Rather it is a ruling from the General Court of the European Union, the EU’s second highest court – which said the EU had no grounds to include the organisation on the list as the decision was based on media reports not considered analysis.

Hamas has hailed the court ruling as a “victory” for Palestinian rights.

“Hamas is a movement of resistance and it has a natural right according to all international laws and standards to resist the occupation,” said the movement’s Deputy Chief Moussa Abu Marzouk.

Israel has criticised the move, the Prime Minister Benjamin Netanyahu saying Europe had “learned nothing” from the Holocaust.

He called on the EU to keep Hamas on its terror list, describing it as a “murderous organisation” committed to Israel’s destruction.

PM Netanyahu: We're not satisfied w/ the EU's explanation that the removal of Hamas from its list of terrorist orgs is a 'technical matter'>

— PM of Israel (@IsraeliPM) December 17, 2014

The burden of proof is on the European Union and we expect it to put Hamas back on the list forthwith >

— PM of Israel (@IsraeliPM) December 17, 2014

It is understood by all that Hamas is a murderous terrorist org, the covenant of which specifies the destruction of Israel as its goal. >

— PM of Israel (@IsraeliPM) December 17, 2014

The Israeli Foreign Ministry noted that the court had stressed it was not judging the substantive arguments about Hamas, rather the procedure.

“We believe that the Europeans agree with us and many others in the international community that Hamas is a terrorist organization.
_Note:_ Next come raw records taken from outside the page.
(* ===== verification/LoadRules.v ===== *)
(** * Rule and principal reads

    [packages/api/src/services/policy-simulate/load-rules.ts] and
    [principal-set.ts]: the rules a reflection reads for the decision and for
    the injection question, and the principals an agent inherits from its
    workspace. A table is the list of its rows, a [findMany] the filter of it
    by its [where] clause, sorted by its [orderBy]. *)
From S2P Require Import Prelude PolicyTypes JsJson PolicyRows Catalog Evaluator.

(** ** Rules *)

(** [PolicyScopeBase]: the two shapes [policyScope] returns. *)
Inductive PolicyScopeBase :=
| OrgBase (organizationId : jsstr)
| WsBase (workspaceId : jsstr).

Definition in_base (base : PolicyScopeBase) (row : RuleRow) : bool :=
  match base with
  | OrgBase id =>
      bool_decide (row_scope row = js "organization") &&
      bool_decide (row_organizationId row = Some id)
  | WsBase id =>
      bool_decide (row_scope row = js "workspace") &&
      bool_decide (row_workspaceId row = Some id)
  end.

(** [_max: { generation: true }]: [None] is [null], no row. *)
Definition max_generation (rows : list RuleRow) : option Z :=
  fold_left (fun m r =>
    match m with None => Some (row_generation r) | Some g => Some (Z.max g (row_generation r)) end)
    rows None.

(** [orderBy: [{ priority: "asc" }, { id: "asc" }]] *)
Definition row_leb (a b : RuleRow) : bool :=
  (row_priority a <? row_priority b)%Z ||
  (row_priority a =? row_priority b)%Z && str_leb (row_id a) (row_id b).
(* ===== verification/EffectiveToolsSpec.v ===== *)
(** * Properties of the effective-permissions reflection

    The synthesized requests hit the tools they stand for, the per-tool answer
    is the engine's on each of them, the organization ceiling bounds it, and
    what a viewer who may not see organization rules reads does not depend on
    their details. *)
From stdpp Require Import pretty.
From S2P Require Import Prelude PathMatch PolicyTypes JsJson PolicyRows Catalog Evaluator.
From S2P Require Import EndpointMatch Graphql LoadRules ResourceAxis Injection EffectiveTools.

(** ** Synthesis *)

Definition one_star (s : jsstr) : Prop := (count_char ch_star s <= 1)%nat.

Lemma token_no c : c ∉ TOKEN <-> has_char c TOKEN = false.
Proof. symmetry. apply has_char_false. Qed.

Lemma replace_all_no c t s : c ∉ s -> replace_all c t s = s.
Proof.
  unfold replace_all. induction s as [|x s IH]; simpl; [done|]. intros H.
  rewrite (proj2 (N.eqb_neq x c)), IH by set_solver. done.
Qed.

Lemma replace_all_app c t a b : replace_all c t (a ++ b) = replace_all c t a ++ replace_all c t b.
Proof. apply flat_map_app. Qed.

Lemma replace_all_at c t a b :
  c ∉ a -> replace_all c t (a ++ c :: b) = a ++ t ++ replace_all c t b.
Proof.
  intros H. rewrite replace_all_app, (replace_all_no c t a) by done. f_equal.
  unfold replace_all. simpl. by rewrite N.eqb_refl.
Qed.

Lemma replace_all_elem c t s x : x ∈ replace_all c t s -> x ∈ s \/ x ∈ t.
Proof.
  unfold replace_all. rewrite list_elem_of_In, in_flat_map. intros (y & Hy & Hx).
  apply list_elem_of_In in Hy. destruct (N.eqb y c); [right; by apply list_elem_of_In|].
  destruct Hx as [->|[]]. by left.
Qed.

(** The only star of a text, if it has one. *)
Lemma one_star_cases s :
  one_star s ->
  (ch_star ∉ s) \/ (exists p q, s = p ++ ch_star :: q /\ (ch_star ∉ p) /\ (ch_star ∉ q)).
Proof.
  unfold one_star. intros H. destruct (star_cases s) as [(_ & Hs)|(i & _ & E & Hp)]; [by left|right].
  exists (take i s), (drop (S i) s). split_and!; [done..|].
  rewrite E in H. rewrite count_char_app in H. simpl in H. apply count_char_0. lia.
Qed.

Lemma synthesized_segment seg :
  one_star seg -> SegmentSpec (replace_all ch_star TOKEN seg) seg.
Proof.
  intros [Hs|(p & q & -> & Hp & Hq)]%one_star_cases.
  - rewrite replace_all_no by done. by constructor.
  - rewrite replace_all_at, (replace_all_no _ _ q) by done. by constructor.
Qed.

Lemma token_slash : ch_slash ∉ TOKEN.
Proof. by apply has_char_false. Qed.
Lemma token_dot : ch_dot ∉ TOKEN.
Proof. by apply has_char_false. Qed.
Lemma token_qmark : ch_qmark ∉ TOKEN.
Proof. by apply has_char_false. Qed.

Lemma split_synthesized c s :
  c ∉ TOKEN -> split_on c (join [c] (map (replace_all ch_star TOKEN) (split_on c s)))
  = map (replace_all ch_star TOKEN) (split_on c s).
Proof.
  intros Hc. apply split_join.
  - destruct (split_on_cons c s) as (w & ws & ->). done.
  - apply Forall_forall. intros w' (w & -> & Hw)%elem_of_lmap Hin.
    apply replace_all_elem in Hin as [Hin|Hin]; [|done]. by apply (split_on_pieces c s w Hw).
Qed.

(** Replacing stars piece by piece is replacing them. *)
Lemma join_replace c s :
  c <> ch_star ->
  join [c] (map (replace_all ch_star TOKEN) (split_on c s)) = replace_all ch_star TOKEN s.
Proof.
  intros Hc. induction s as [|x s IH]; [done|]. simpl split_on.
  destruct (split_on_cons c s) as (w & ws & E). rewrite E in *.
  assert (replace_all ch_star TOKEN (x :: s) =
          (if N.eqb x ch_star then TOKEN else [x]) ++ replace_all ch_star TOKEN s) as -> by done.
  rewrite <- IH. destruct (N.eqb_spec x c) as [->|Hx].
  - rewrite (proj2 (N.eqb_neq c ch_star)) by done. done.
  - change (replace_all ch_star TOKEN) with
      (flat_map (fun x => if N.eqb x ch_star then TOKEN else [x])).
    destruct ws as [|w2 ws]; simpl; by rewrite <- ?app_assoc.
Qed.

Lemma synthesizePath_replace p :
  p <> js "*" -> synthesizePath p = replace_all ch_star TOKEN p.
Proof.
  intros H. unfold synthesizePath. rewrite bool_decide_eq_false_2 by done. by apply join_replace.
Qed.

Lemma synthesizePath_qmark p : ch_qmark ∉ p -> ch_qmark ∉ synthesizePath p.
Proof.
  intros H. destruct (decide (p = js "*")) as [->|Hne]; [by apply has_char_false|].
  rewrite synthesizePath_replace by done.
  intros [?|?]%replace_all_elem; [done|by apply token_qmark].
Qed.

(** A synthesized path hits the pattern it was made from. *)
Lemma synthesizePath_matches p :
  ch_qmark ∉ p -> Forall one_star (split_on ch_slash p) -> pathMatches (synthesizePath p) p = true.
Proof.
  intros Hq Hone. apply pathMatches_iff.
  rewrite stripQuery_no by by apply synthesizePath_qmark.
  destruct (decide (p = js "*")) as [->|Hne]; [constructor|].
  destruct (hasMidPathWildcard p) eqn:Hm.
  - assert (Forall2 SegmentSpec (split_on ch_slash (synthesizePath p)) (split_on ch_slash p)) as HF.
    { unfold synthesizePath. rewrite bool_decide_eq_false_2 by done.
      change (js "/") with [ch_slash]. rewrite split_synthesized by apply token_slash.
      apply Forall2_fmap_l, Forall_Forall2_diag. eapply Forall_impl; [exact Hone|].
      apply synthesized_segment. }
    destruct (decide (List.last (split_on ch_slash p) [] = js "*")) as [Hl|Hl].
    + apply removelast_snoc_eq in Hl as (_ & E); [|apply split_on_nil].
      rewrite E in HF. apply Forall2_app_inv_r in HF as (segs & rest & HF & HF' & Es).
      eapply path_glob_deep; eauto. intros ->. by inversion HF'.
    + by apply path_glob.
  - rewrite synthesizePath_replace by done.
    destruct p as [|x q _] using rev_ind; [by apply path_exact; set_solver|].
    rewrite hasMidPathWildcard_snoc, has_char_false in Hm.
    destruct (decide (x = ch_star)) as [->|Hx].
    2: { rewrite replace_all_no by set_solver. apply path_exact. set_solver. }
    rewrite replace_all_at, app_nil_r by done.
    change [ch_star] with (js "*") in *.
    destruct (decide (ends_with (js "/") q = true)) as [Hs|Hs].
    + apply ends_with_spec in Hs as (r & ->). rewrite <- slash_star_split, <- app_assoc.
      apply path_under. set_solver.
    + apply path_prefix; [done| |].
      * intros ->. done.
      * intros r ->. by rewrite ends_with_app in Hs.
Qed.
(* ===== verification/Redaction.v ===== *)
(** * Redaction

    What a viewer without organization rights reads in the effective
    permissions does not depend on the details of organization rules: erasing
    the names, logical ids and origins of every organization row of the
    database changes no answer ([effective-tools.ts], its redaction
    contract). *)
From S2P Require Import Prelude PathMatch PolicyTypes JsJson PolicyRows Catalog Evaluator.
From S2P Require Import EndpointMatch Graphql LoadRules ResourceAxis Injection EffectiveTools.
From S2P Require Import EffectiveToolsSpec.

(** ** Erasing organization details *)

(** What an origin may still tell: whether the row is equipment. *)
Definition erase_source (s : jsstr) : jsstr :=
  if bool_decide (s = js "equipment") then js "equipment" else js "custom".
Definition erase_rule_source (s : RuleSource) : RuleSource :=
  if bool_decide (s = src_equipment) then src_equipment else src_custom.

Definition erase_rule (r : NewRule) : NewRule :=
  if bool_decide (rl_scope r = organization) then
    {| rl_scope := rl_scope r; rl_priority := rl_priority r; rl_isDefault := rl_isDefault r;
       rl_source := erase_rule_source (rl_source r); rl_name := [];
       rl_identities := rl_identities r; rl_targets := rl_targets r; rl_action := rl_action r;
       rl_requireApproval := rl_requireApproval r; rl_rateLimit := rl_rateLimit r;
       rl_rateLimitWindow := rl_rateLimitWindow r; rl_conditions := rl_conditions r |}
  else r.

Definition erase_sim (s : SimRule) : SimRule :=
  {| sim_meta :=
       if bool_decide (sm_scope (sim_meta s) = organization) then
         {| sm_id := sm_id (sim_meta s); sm_logicalId := []; sm_name := [];
            sm_scope := sm_scope (sim_meta s); sm_source := erase_source (sm_source (sim_meta s)) |}
       else sim_meta s;
     sim_rule := erase_rule (sim_rule s) |}.

Definition erase_row (row : RuleRow) : RuleRow :=
  if bool_decide (row_scope row = js "organization") then
    {| row_id := row_id row; row_scope := row_scope row;
       row_organizationId := row_organizationId row; row_workspaceId := row_workspaceId row;
       row_status := row_status row; row_generation := row_generation row;
       row_priority := row_priority row; row_enabled := row_enabled row;
       row_isDefault := row_isDefault row; row_logicalId := [];
       row_source := erase_source (row_source row); row_name := []; row_action := row_action row;
       row_rateLimit := row_rateLimit row; row_rateLimitWindow := row_rateLimitWindow row;
       row_requireApproval := row_requireApproval row; row_conditions := row_conditions row;
       row_identities := row_identities row; row_targets := row_targets row |}
  else row.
It is the Europeans who put Hamas on the terror list in the first place,” said Foreign Ministry spokesman Paul Hirschson.

The EU’s foreign policy chief Federica Mogherini, who visited Gaza last month, has said the decision will be studied carefully.

The Commission says the EU will consider making an appeal.

A European freeze on funding for Hamas remains in place for three months or until an eventual appeal is heard.